_TASK DESCRIPTION_
Write out every entry word for word.

Segment Start: LISTED ENTRIES

(* ===== verification/Timer.v ===== *)
(** * Steady timers, as asio runs them

    [asio::steady_timer] and the part of its queue the program uses, from the
    vendored sources (deadline_timer_service.hpp and timer_queue.hpp). A wait is
    the handler to run; a completion is a handler with its error code. Times are
    nanoseconds of [steady_clock]; each operation is given the time it reads. The
    clock's arithmetic stays far below its 64 bits and does not wrap here. *)
From S2P Require Import Prelude.
Local Open Scope Z_scope.

Inductive error_code := Success | OperationAborted | OtherError.

#[global] Instance error_code_eq_dec : EqDecision error_code.
Proof. solve_decision. Defined.

(** [if (ec)]. *)
Definition is_error (ec : error_code) : bool := match ec with Success => false | _ => true end.

Record steady_timer (H : Type) := mkTimer {
  expiry : Z;
  might_have_pending_waits : bool;
  op_queue_ : list H
}.
Arguments mkTimer {H} _ _ _.
Arguments expiry {H} _.
Arguments might_have_pending_waits {H} _.
Arguments op_queue_ {H} _.

(** [std::chrono::milliseconds] in nanoseconds, and the clock's last point. *)
Definition milliseconds (n : Z) : Z := n * 1000000.
Definition time_point_max : Z := 2 ^ 63 - 1.

Section timer.
Context {H : Type}.
Implicit Types (t : steady_timer H).

Definition timer_new : steady_timer H := mkTimer 0 false [].

(** [cancel_timer]: every waiting operation completes with [operation_aborted]. *)
Definition cancel_timer t : steady_timer H * list (error_code * H) :=
  (mkTimer (expiry t) (might_have_pending_waits t) [],
   (fun h => (OperationAborted, h)) <$> op_queue_ t).

Definition timer_cancel t : steady_timer H * list (error_code * H) :=
  if might_have_pending_waits t then
    let '(t, completions) := cancel_timer t in
    (mkTimer (expiry t) false (op_queue_ t), completions)
  else (t, []).

(** The setters cancel first. *)
Definition expires_at (expiry_time : Z) t : steady_timer H * list (error_code * H) :=
  let '(t, completions) := timer_cancel t in
  (mkTimer expiry_time (might_have_pending_waits t) (op_queue_ t), completions).

Definition expires_from_now (now duration : Z) t : steady_timer H * list (error_code * H) :=
  expires_at (now + duration) t.

Definition async_wait (handler : H) t : steady_timer H :=
  mkTimer (expiry t) true (op_queue_ t ++ [handler]).

(** [get_ready_timers], for one timer: not before its expiry. *)
Definition get_ready (now : Z) t : steady_timer H * list (error_code * H) :=
  if now <? expiry t then (t, [])
  else (mkTimer (expiry t) (might_have_pending_waits t) [],
        (fun h => (Success, h)) <$> op_queue_ t).

(** Waits are marked: [cancel] never misses one. *)
Definition timer_wf t : Prop := op_queue_ t <> [] -> might_have_pending_waits t = true.

Lemma timer_new_wf : timer_wf timer_new.
Proof. by intros []. Qed.

Lemma timer_cancel_spec t : timer_wf t ->
  timer_cancel t = (mkTimer (expiry t) false [], (fun h => (OperationAborted, h)) <$> op_queue_ t).
Proof.
  intros Hwf. unfold timer_cancel, cancel_timer. destruct t as [e [|] ops]; cbn in *; [done|].
  unfold timer_wf in Hwf. cbn in Hwf. destruct ops; [done|]. by discriminate Hwf.
Qed.

Lemma expires_at_spec e t : timer_wf t ->
  expires_at e t = (mkTimer e false [], (fun h => (OperationAborted, h)) <$> op_queue_ t).
Proof. intros Hwf. unfold expires_at. by rewrite timer_cancel_spec. Qed.

Lemma get_ready_early now t : now < expiry t -> get_ready now t = (t, []).
Proof. intros Hn. unfold get_ready. by rewrite (proj2 (Z.ltb_lt _ _)). Qed.

Lemma get_ready_late now t : expiry t <= now ->
  get_ready now t = (mkTimer (expiry t) (might_have_pending_waits t) [],
                     (fun h => (Success, h)) <$> op_queue_ t).
Proof. intros Hn. unfold get_ready. by rewrite (proj2 (Z.ltb_ge _ _)). Qed.

Lemma async_wait_wf h t : timer_wf (async_wait h t).
Proof. done. Qed.

Lemma get_ready_wf now t : timer_wf t -> timer_wf (get_ready now t).1.
Proof. unfold get_ready. destruct (now <? expiry t); [done|]. by intros _ ?. Qed.
(** Waits move between the timer and the completions, none appears or is lost. *)
Definition moves (op : steady_timer H -> steady_timer H * list (error_code * H)) : Prop :=
  forall t t' completions, timer_wf t -> op t = (t', completions) ->
    timer_wf t' /\ completions.*2 ++ op_queue_ t' = op_queue_ t.

Lemma completions_handlers (ec : error_code) (l : list H) : ((fun h => (ec, h)) <$> l).*2 = l.
Proof. rewrite <- list_fmap_compose. apply list_fmap_id. Qed.

Lemma timer_cancel_moves : moves timer_cancel.
Proof.
  intros t t' l Hwf. rewrite timer_cancel_spec by done. intros [= <- <-]. split; [by intros []|].
  cbn. by rewrite completions_handlers, app_nil_r.
Qed.

Lemma expires_at_moves e : moves (expires_at e).
Proof.
  intros t t' l Hwf. rewrite expires_at_spec by done. intros [= <- <-]. split; [by intros []|].
  cbn. by rewrite completions_handlers, app_nil_r.
Qed.

Lemma get_ready_moves now : moves (get_ready now).
Proof.
  intros t t' l Hwf. unfold get_ready. destruct (now <? expiry t); intros [= <- <-]; [done|].
  split; [by intros []|]. cbn. by rewrite completions_handlers, app_nil_r.
Qed.
End timer.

Segment End: LISTED ENTRIES

_RESULT BELOW_
(* ===== verification/Timer.v ===== *)
(** * Steady timers, as asio runs them

    [asio::steady_timer] and the part of its queue the program uses, from the
    vendored sources (deadline_timer_service.hpp and timer_queue.hpp). A wait is
    the handler to run; a completion is a handler with its error code. Times are
    nanoseconds of [steady_clock]; each operation is given the time it reads. The
    clock's arithmetic stays far below its 64 bits and does not wrap here. *)
From S2P Require Import Prelude.
Local Open Scope Z_scope.

Inductive error_code := Success | OperationAborted | OtherError.

#[global] Instance error_code_eq_dec : EqDecision error_code.
Proof. solve_decision. Defined.

(** [if (ec)]. *)
Definition is_error (ec : error_code) : bool := match ec with Success => false | _ => true end.

Record steady_timer (H : Type) := mkTimer {
  expiry : Z;
  might_have_pending_waits : bool;
  op_queue_ : list H
}.
Arguments mkTimer {H} _ _ _.
Arguments expiry {H} _.
Arguments might_have_pending_waits {H} _.
Arguments op_queue_ {H} _.

(** [std::chrono::milliseconds] in nanoseconds, and the clock's last point. *)
Definition milliseconds (n : Z) : Z := n * 1000000.
Definition time_point_max : Z := 2 ^ 63 - 1.

Section timer.
Context {H : Type}.
Implicit Types (t : steady_timer H).

Definition timer_new : steady_timer H := mkTimer 0 false [].

(** [cancel_timer]: every waiting operation completes with [operation_aborted]. *)
Definition cancel_timer t : steady_timer H * list (error_code * H) :=
  (mkTimer (expiry t) (might_have_pending_waits t) [],
   (fun h => (OperationAborted, h)) <$> op_queue_ t).

Definition timer_cancel t : steady_timer H * list (error_code * H) :=
  if might_have_pending_waits t then
    let '(t, completions) := cancel_timer t in
    (mkTimer (expiry t) false (op_queue_ t), completions)
  else (t, []).

(** The setters cancel first. *)
Definition expires_at (expiry_time : Z) t : steady_timer H * list (error_code * H) :=
  let '(t, completions) := timer_cancel t in
  (mkTimer expiry_time (might_have_pending_waits t) (op_queue_ t), completions).

Definition expires_from_now (now duration : Z) t : steady_timer H * list (error_code * H) :=
  expires_at (now + duration) t.

Definition async_wait (handler : H) t : steady_timer H :=
  mkTimer (expiry t) true (op_queue_ t ++ [handler]).

(** [get_ready_timers], for one timer: not before its expiry. *)
Definition get_ready (now : Z) t : steady_timer H * list (error_code * H) :=
  if now <? expiry t then (t, [])
  else (mkTimer (expiry t) (might_have_pending_waits t) [],
        (fun h => (Success, h)) <$> op_queue_ t).

(** Waits are marked: [cancel] never misses one. *)
Definition timer_wf t : Prop := op_queue_ t <> [] -> might_have_pending_waits t = true.

Lemma timer_new_wf : timer_wf timer_new.
Proof. by intros []. Qed.

Lemma timer_cancel_spec t : timer_wf t ->
  timer_cancel t = (mkTimer (expiry t) false [], (fun h => (OperationAborted, h)) <$> op_queue_ t).
Proof.
  intros Hwf. unfold timer_cancel, cancel_timer. destruct t as [e [|] ops]; cbn in *; [done|].
  unfold timer_wf in Hwf. cbn in Hwf. destruct ops; [done|]. by discriminate Hwf.
Qed.

Lemma expires_at_spec e t : timer_wf t ->
  expires_at e t = (mkTimer e false [], (fun h => (OperationAborted, h)) <$> op_queue_ t).
Proof. intros Hwf. unfold expires_at. by rewrite timer_cancel_spec. Qed.

Lemma get_ready_early now t : now < expiry t -> get_ready now t = (t, []).
Proof. intros Hn. unfold get_ready. by rewrite (proj2 (Z.ltb_lt _ _)). Qed.

Lemma get_ready_late now t : expiry t <= now ->
  get_ready now t = (mkTimer (expiry t) (might_have_pending_waits t) [],
                     (fun h => (Success, h)) <$> op_queue_ t).
Proof. intros Hn. unfold get_ready. by rewrite (proj2 (Z.ltb_ge _ _)). Qed.

Lemma async_wait_wf h t : timer_wf (async_wait h t).
Proof. done. Qed.

Lemma get_ready_wf now t : timer_wf t -> timer_wf (get_ready now t).1.
Proof. unfold get_ready. destruct (now <? expiry t); [done|]. by intros _ ?. Qed.
(** Waits move between the timer and the completions, none appears or is lost. *)
Definition moves (op : steady_timer H -> steady_timer H * list (error_code * H)) : Prop :=
  forall t t' completions, timer_wf t -> op t = (t', completions) ->
    timer_wf t' /\ completions.*2 ++ op_queue_ t' = op_queue_ t.

Lemma completions_handlers (ec : error_code) (l : list H) : ((fun h => (ec, h)) <$> l).*2 = l.
Proof. rewrite <- list_fmap_compose. apply list_fmap_id. Qed.

Lemma timer_cancel_moves : moves timer_cancel.
Proof.
  intros t t' l Hwf. rewrite timer_cancel_spec by done. intros [= <- <-]. split; [by intros []|].
  cbn. by rewrite completions_handlers, app_nil_r.
Qed.

Lemma expires_at_moves e : moves (expires_at e).
Proof.
  intros t t' l Hwf. rewrite expires_at_spec by done. intros [= <- <-]. split; [by intros []|].
  cbn. by rewrite completions_handlers, app_nil_r.
Qed.

Lemma get_ready_moves now : moves (get_ready now).
Proof.
  intros t t' l Hwf. unfold get_ready. destruct (now <? expiry t); intros [= <- <-]; [done|].
  split; [by intros []|]. cbn. by rewrite completions_handlers, app_nil_r.
Qed.
End timer.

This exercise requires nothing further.